*Exercise directions*.
Copy every line that contains the string "revert" from the entries below.

*Material supplied*.
(* ===== verification/GoText.v ===== *)
(** * Go strings

    A Go string is a sequence of bytes, here a [string] of 8-bit characters. The
    functions of [strings], [bytes] and [unicode/utf8] that the gateway calls are
    defined on bytes, with UTF-8 decoding where the standard library decodes.
    The case tables of the [unicode] package beyond ASCII are data and stay a
    parameter, the class [Unicode]. *)

From Stdlib Require Import ZArith Lia Ascii.
From stdpp Require Import prelude list strings.
From S2P Require Import Prelude.

Local Open Scope Z_scope.

Definition byte_of (a : ascii) : Z := Z.of_N (N_of_ascii a).
Definition of_byte (z : Z) : ascii := ascii_of_N (Z.to_N z).

Lemma byte_of_range a : 0 <= byte_of a < 256.
Proof.
  unfold byte_of. pose proof (N_ascii_bounded a). lia.
Qed.

Definition chars (s : string) : list ascii := String.list_ascii_of_string s.
Definition unchars (l : list ascii) : string := String.string_of_list_ascii l.

Lemma unchars_chars s : unchars (chars s) = s.
Proof. apply String.string_of_list_ascii_of_string. Qed.

Lemma chars_unchars l : chars (unchars l) = l.
Proof. apply String.list_ascii_of_string_of_list_ascii. Qed.

(** [len(s)]. *)
Definition slen (s : string) : Z := Z.of_nat (String.length s).

(** ** UTF-8 *)

Definition RuneError : Z := 0xFFFD.

Definition cont (z : Z) : bool := (0x80 <=? z) && (z <=? 0xBF).
Definition between (lo hi z : Z) : bool := (lo <=? z) && (z <=? hi).

(** [utf8.DecodeRune] on a nonempty byte sequence: the rune and what follows; an
    ill-formed sequence gives [RuneError] and consumes one byte. The ranges of the
    second byte exclude overlong forms, surrogates and runes above U+10FFFF. *)
Definition decode_rune (a : ascii) (l : list ascii) : Z * list ascii :=
  let x := byte_of a in
  if x <? 0x80 then (x, l) else
  match l with
  | [] => (RuneError, l)
  | b :: l2 =>
    let y := byte_of b in
    if between 0xC2 0xDF x then
      if cont y then (Z.land x 0x1F * 64 + Z.land y 0x3F, l2) else (RuneError, l)
    else
    match l2 with
    | [] => (RuneError, l)
    | c :: l3 =>
      let z := byte_of c in
      if between 0xE0 0xEF x then
        let lo := if x =? 0xE0 then 0xA0 else 0x80 in
        let hi := if x =? 0xED then 0x9F else 0xBF in
        if between lo hi y && cont z then
          (Z.land x 0x0F * 4096 + Z.land y 0x3F * 64 + Z.land z 0x3F, l3)
        else (RuneError, l)
      else
      match l3 with
      | [] => (RuneError, l)
      | d :: l4 =>
        let w := byte_of d in
        if between 0xF0 0xF4 x then
          let lo := if x =? 0xF0 then 0x90 else 0x80 in
          let hi := if x =? 0xF4 then 0x8F else 0xBF in
          if between lo hi y && cont z && cont w then
            (Z.land x 0x07 * 262144 + Z.land y 0x3F * 4096
               + Z.land z 0x3F * 64 + Z.land w 0x3F, l4)
          else (RuneError, l)
        else (RuneError, l)
      end
    end
  end.

Fixpoint runes_fuel (n : nat) (l : list ascii) : list Z :=
  match n, l with
  | S n, a :: l => let '(r, l') := decode_rune a l in r :: runes_fuel n l'
  | _, _ => []
  end.

(** [[]rune(s)]; each rune takes a byte at least, so the length is enough fuel. *)
Definition runes (s : string) : list Z := runes_fuel (String.length s) (chars s).

(** [utf8.AppendRune]; surrogates and values out of range encode as
    [RuneError]. *)
Definition encode_rune (r : Z) : list ascii :=
  let r := if (r <? 0) || (0x10FFFF <? r) || between 0xD800 0xDFFF r
           then RuneError else r in
  if r <? 0x80 then [of_byte r]
  else if r <? 0x800 then
    [of_byte (0xC0 + Z.shiftr r 6); of_byte (0x80 + Z.land r 0x3F)]
  else if r <? 0x10000 then
    [of_byte (0xE0 + Z.shiftr r 12); of_byte (0x80 + Z.land (Z.shiftr r 6) 0x3F);
     of_byte (0x80 + Z.land r 0x3F)]
  else
    [of_byte (0xF0 + Z.shiftr r 18); of_byte (0x80 + Z.land (Z.shiftr r 12) 0x3F);
     of_byte (0x80 + Z.land (Z.shiftr r 6) 0x3F); of_byte (0x80 + Z.land r 0x3F)].

(** [string(runes)]. *)
Definition of_runes (l : list Z) : string := unchars (mjoin (encode_rune <$> l)).

(** ** White space *)

Definition ascii_space (z : Z) : bool := between 0x09 0x0D z || (z =? 0x20).

(** The white space of [unicode.IsSpace] that takes two or three bytes. *)
Definition space2 (x y : Z) : bool := (x =? 0xC2) && ((y =? 0x85) || (y =? 0xA0)).
Definition space3 (x y z : Z) : bool :=
  ((x =? 0xE1) && (y =? 0x9A) && (z =? 0x80)) ||
  ((x =? 0xE2) && (y =? 0x80) &&
     (between 0x80 0x8A z || (z =? 0xA8) || (z =? 0xA9) || (z =? 0xAF))) ||
  ((x =? 0xE2) && (y =? 0x81) && (z =? 0x9F)) ||
  ((x =? 0xE3) && (y =? 0x80) && (z =? 0x80)).

Fixpoint trim_left (l : list ascii) : list ascii :=
  match l with
  | [] => []
  | a :: l1 =>
    if ascii_space (byte_of a) then trim_left l1 else
    match l1 with
    | [] => l
    | b :: l2 =>
      if space2 (byte_of a) (byte_of b) then trim_left l2 else
      match l2 with
      | [] => l
      | c :: l3 =>
        if space3 (byte_of a) (byte_of b) (byte_of c) then trim_left l3 else l
      end
    end
  end.

(** The same from the end, on the reversed bytes. *)
Fixpoint trim_left_rev (l : list ascii) : list ascii :=
  match l with
  | [] => []
  | a :: l1 =>
    if ascii_space (byte_of a) then trim_left_rev l1 else
    match l1 with
    | [] => l
    | b :: l2 =>
      if space2 (byte_of b) (byte_of a) then trim_left_rev l2 else
      match l2 with
      | [] => l
      | c :: l3 =>
        if space3 (byte_of c) (byte_of b) (byte_of a) then trim_left_rev l3 else l
      end
    end
  end.

(** [strings.TrimSpace]. *)
Definition TrimSpace (s : string) : string :=
  unchars (rev (trim_left_rev (rev (trim_left (chars s))))).

(** [strings.TrimRight(s, c)] for a cutset of one ASCII character. *)
Fixpoint drop_while_eq (c : ascii) (l : list ascii) : list ascii :=
  match l with
  | a :: l1 => if bool_decide (a = c) then drop_while_eq c l1 else l
  | [] => []
  end.
Definition TrimRight1 (c : ascii) (s : string) : string :=
  unchars (rev (drop_while_eq c (rev (chars s)))).

(** ** Prefixes, suffixes, separators *)

(** [strings.CutPrefix]: what follows the prefix, if it is one. *)
Fixpoint cut_prefix (p s : string) : option string :=
  match p, s with
  | EmptyString, _ => Some s
  | String a p, String b s => if bool_decide (a = b) then cut_prefix p s else None
  | String _ _, EmptyString => None
  end.

Definition HasPrefix (s p : string) : bool := bool_decide (is_Some (cut_prefix p s)).
Definition HasSuffix (s p : string) : bool :=
  HasPrefix (unchars (rev (chars s))) (unchars (rev (chars p))).

(** [strings.Contains]. *)
Fixpoint Contains (s p : string) : bool :=
  HasPrefix s p ||
  match s with
  | EmptyString => false
  | String _ s' => Contains s' p
  end.

(** [strings.Cut] on a one-byte separator: before, after, found. *)
Fixpoint Cut1 (c : ascii) (s : string) : string * string * bool :=
  match s with
  | EmptyString => (EmptyString, EmptyString, false)
  | String a s' =>
      if bool_decide (a = c) then (EmptyString, s', true)
      else let '(x, y, ok) := Cut1 c s' in (String a x, y, ok)
  end.

(** [strings.Split] on a one-byte separator. *)
Fixpoint Split1 (c : ascii) (s : string) : list string :=
  match s with
  | EmptyString => [EmptyString]
  | String a s' =>
      if bool_decide (a = c) then EmptyString :: Split1 c s'
      else match Split1 c s' with
           | [] => [String a EmptyString]
           | x :: xs => String a x :: xs
           end
  end.

(** [strings.Join]. *)
Fixpoint Join (l : list string) (sep : string) : string :=
  match l with
  | [] => ""
  | [x] => x
  | x :: xs => x +:+ sep +:+ Join xs sep
  end.

(** [s[:n]] and [s[n:]]. *)
Definition sprefix (n : nat) (s : string) : string := unchars (take n (chars s)).
Definition ssuffix (n : nat) (s : string) : string := unchars (drop n (chars s)).

(** ** Case *)

(** The lower case of runes outside ASCII. *)
Class Unicode := unicode_lower : Z -> Z.

Definition ascii_lower (z : Z) : Z := if between 0x41 0x5A z then z + 32 else z.

Definition rune_lower `{Unicode} (r : Z) : Z :=
  if r <? 0x80 then ascii_lower r else unicode_lower r.

(** [strings.ToLower]. *)
Definition ToLower `{Unicode} (s : string) : string :=
  of_runes (rune_lower <$> runes s).

(** [strings.EqualFold(s, t)] for an ASCII [t]: besides the two cases of a letter,
    the Kelvin sign folds to [k] and the long s to [s]. *)
Definition fold_ascii (r : Z) : Z :=
  if r =? 0x212A then 0x6B else if r =? 0x17F then 0x73 else ascii_lower r.
Definition EqualFold_ascii (s t : string) : bool :=
  bool_decide (fold_ascii <$> runes s = fold_ascii <$> runes t).

(** ** Decimal printing ([%d]) *)

Definition digit (z : Z) : ascii := of_byte (0x30 + z).

Fixpoint digits_fuel (n : nat) (z : Z) (acc : list ascii) : list ascii :=
  match n with
  | O => acc
  | S n => if z <? 10 then digit z :: acc
           else digits_fuel n (z / 10) (digit (z mod 10) :: acc)
  end.

(** At most [log2 z + 1] decimal digits. *)
Definition nat_string (z : Z) : string :=
  unchars (digits_fuel (S (Z.to_nat (Z.log2 z))) z []).

Definition int_string (z : Z) : string :=
  if z <? 0 then "-" +:+ nat_string (- z) else nat_string z.

(** ** Facts *)

Lemma sapp_nil s : "" +:+ s = s.
Proof. reflexivity. Qed.

Lemma sapp_cons a s t : String a s +:+ t = String a (s +:+ t).
Proof. reflexivity. Qed.

Create HintDb sapp.
#[export] Hint Rewrite sapp_nil sapp_cons : sapp.

(** Induction on the first string of an append. *)
Ltac sapp_induct s :=
  induction s; autorewrite with sapp in *; simpl in *; try congruence.

Lemma app_empty_r s : s +:+ "" = s.
Proof. sapp_induct s. Qed.

Lemma app_assoc_s a b c : (a +:+ b) +:+ c = a +:+ (b +:+ c).
Proof. sapp_induct a. Qed.

Lemma app_inj_l a b c : a +:+ b = a +:+ c -> b = c.
Proof. sapp_induct a. intros [=]; auto. Qed.

Lemma slen_nonneg s : 0 <= slen s.
Proof. unfold slen. lia. Qed.

Lemma slen_zero s : slen s = 0 -> s = "".
Proof. unfold slen. destruct s; simpl; [done|lia]. Qed.

Lemma slen_app a b : slen (a +:+ b) = slen a + slen b.
Proof. unfold slen. sapp_induct a; lia. Qed.

Lemma cut_prefix_app p s : cut_prefix p (p +:+ s) = Some s.
Proof. sapp_induct p. by rewrite bool_decide_eq_true_2. Qed.

Lemma cut_prefix_Some p s r : cut_prefix p s = Some r -> s = p +:+ r.
Proof.
  revert s. induction p as [|a p IH]; intros s; simpl.
  - intros [= ->]. by rewrite sapp_nil.
  - destruct s as [|b s]; [done|]. case_bool_decide; [|done].
    intros ?%IH. subst. by rewrite sapp_cons.
Qed.

Lemma HasPrefix_spec s p : HasPrefix s p = true <-> exists r, s = p +:+ r.
Proof.
  unfold HasPrefix. rewrite bool_decide_eq_true. split.
  - intros [r H]. exists r. by apply cut_prefix_Some.
  - intros [r ->]. exists r. apply cut_prefix_app.
Qed.

(** Trimming is idempotent on each side. *)
Lemma trim_left_idemp l : trim_left (trim_left l) = trim_left l.
Proof.
  remember (length l) as n eqn:Hn. revert l Hn.
  induction n as [n IH] using lt_wf_ind. intros l ->.
  destruct l as [|a l1]; [done|].
  simpl. destruct (ascii_space _) eqn:E; [apply (IH (length l1)); simpl; lia|].
  destruct l1 as [|b l2]; [simpl; by rewrite E|].
  destruct (space2 _ _) eqn:E2; [apply (IH (length l2)); simpl; lia|].
  destruct l2 as [|c l3]; [simpl; by rewrite E, E2|].
  destruct (space3 _ _ _) eqn:E3; [apply (IH (length l3)); simpl; lia|].
  simpl. by rewrite E, E2, E3.
Qed.

Lemma trim_left_rev_idemp l : trim_left_rev (trim_left_rev l) = trim_left_rev l.
Proof.
  remember (length l) as n eqn:Hn. revert l Hn.
  induction n as [n IH] using lt_wf_ind. intros l ->.
  destruct l as [|a l1]; [done|].
  simpl. destruct (ascii_space _) eqn:E; [apply (IH (length l1)); simpl; lia|].
  destruct l1 as [|b l2]; [simpl; by rewrite E|].
  destruct (space2 _ _) eqn:E2; [apply (IH (length l2)); simpl; lia|].
  destruct l2 as [|c l3]; [simpl; by rewrite E, E2|].
  destruct (space3 _ _ _) eqn:E3; [apply (IH (length l3)); simpl; lia|].
  simpl. by rewrite E, E2, E3.
Qed.

(** ** Quoting ([%q])

    The printable runes beyond ASCII are a table of the [unicode] package, the
    class [Printable]. *)
Class Printable := unicode_print : Z -> bool.

Definition hex_digit (z : Z) : ascii :=
  if z <? 10 then of_byte (0x30 + z) else of_byte (0x61 + z - 10).

(** [n] lower-case hexadecimal digits of [z]. *)
Fixpoint hex (n : nat) (z : Z) : list ascii :=
  match n with
  | O => []
  | S n => hex n (Z.shiftr z 4) ++ [hex_digit (Z.land z 15)]
  end.

Definition backslash : ascii := of_byte 0x5C.

(** [strconv.appendEscapedRune] with the double quote. *)
Definition quote_rune `{Printable} (r : Z) : list ascii :=
  if (r =? 0x22) || (r =? 0x5C) then [backslash; of_byte r]
  else if (if r <? 0x80 then between 0x20 0x7E r else unicode_print r) then encode_rune r
  else if r =? 0x07 then [backslash; "a"%char]
  else if r =? 0x08 then [backslash; "b"%char]
  else if r =? 0x0C then [backslash; "f"%char]
  else if r =? 0x0A then [backslash; "n"%char]
  else if r =? 0x0D then [backslash; "r"%char]
  else if r =? 0x09 then [backslash; "t"%char]
  else if r =? 0x0B then [backslash; "v"%char]
  else if (r <? 0x20) || (r =? 0x7F) then backslash :: "x"%char :: hex 2 r
  else if r <? 0x10000 then backslash :: "u"%char :: hex 4 r
  else backslash :: "U"%char :: hex 8 r.

Fixpoint quote_fuel `{Printable} (n : nat) (l : list ascii) : list ascii :=
  match n, l with
  | S n, a :: l =>
      let '(r, l') := decode_rune a l in
      (if (r =? RuneError) && bool_decide (length l' = length l)
       then backslash :: "x"%char :: hex 2 (byte_of a)
       else quote_rune r) ++ quote_fuel n l'
  | _, _ => []
  end.

(** [strconv.Quote]. *)
Definition Quote `{Printable} (s : string) : string :=
  unchars (of_byte 0x22 :: quote_fuel (String.length s) (chars s) ++ [of_byte 0x22]).

(** A separator byte does not occur in a string. *)
Definition no_byte (c : ascii) (s : string) : Prop := c ∉ chars s.

(** Appends with one separator between are injective when the left parts do not
    contain it. *)
Lemma sep_inj c a a' b b' :
  no_byte c a -> no_byte c a' ->
  a +:+ String c b = a' +:+ String c b' -> a = a' /\ b = b'.
Proof.
  unfold no_byte, chars. revert a'. induction a as [|x a IH]; intros [|y a'] Ha Ha' He;
    autorewrite with sapp in *; simpl in *; simplify_eq; set_unfold; try tauto.
  destruct (IH a') as [-> ->]; tauto.
Qed.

*Task answer*.
  revert s. induction p as [|a p IH]; intros s; simpl.
  remember (length l) as n eqn:Hn. revert l Hn.
  remember (length l) as n eqn:Hn. revert l Hn.
  unfold no_byte, chars. revert a'. induction a as [|x a IH]; intros [|y a'] Ha Ha' He;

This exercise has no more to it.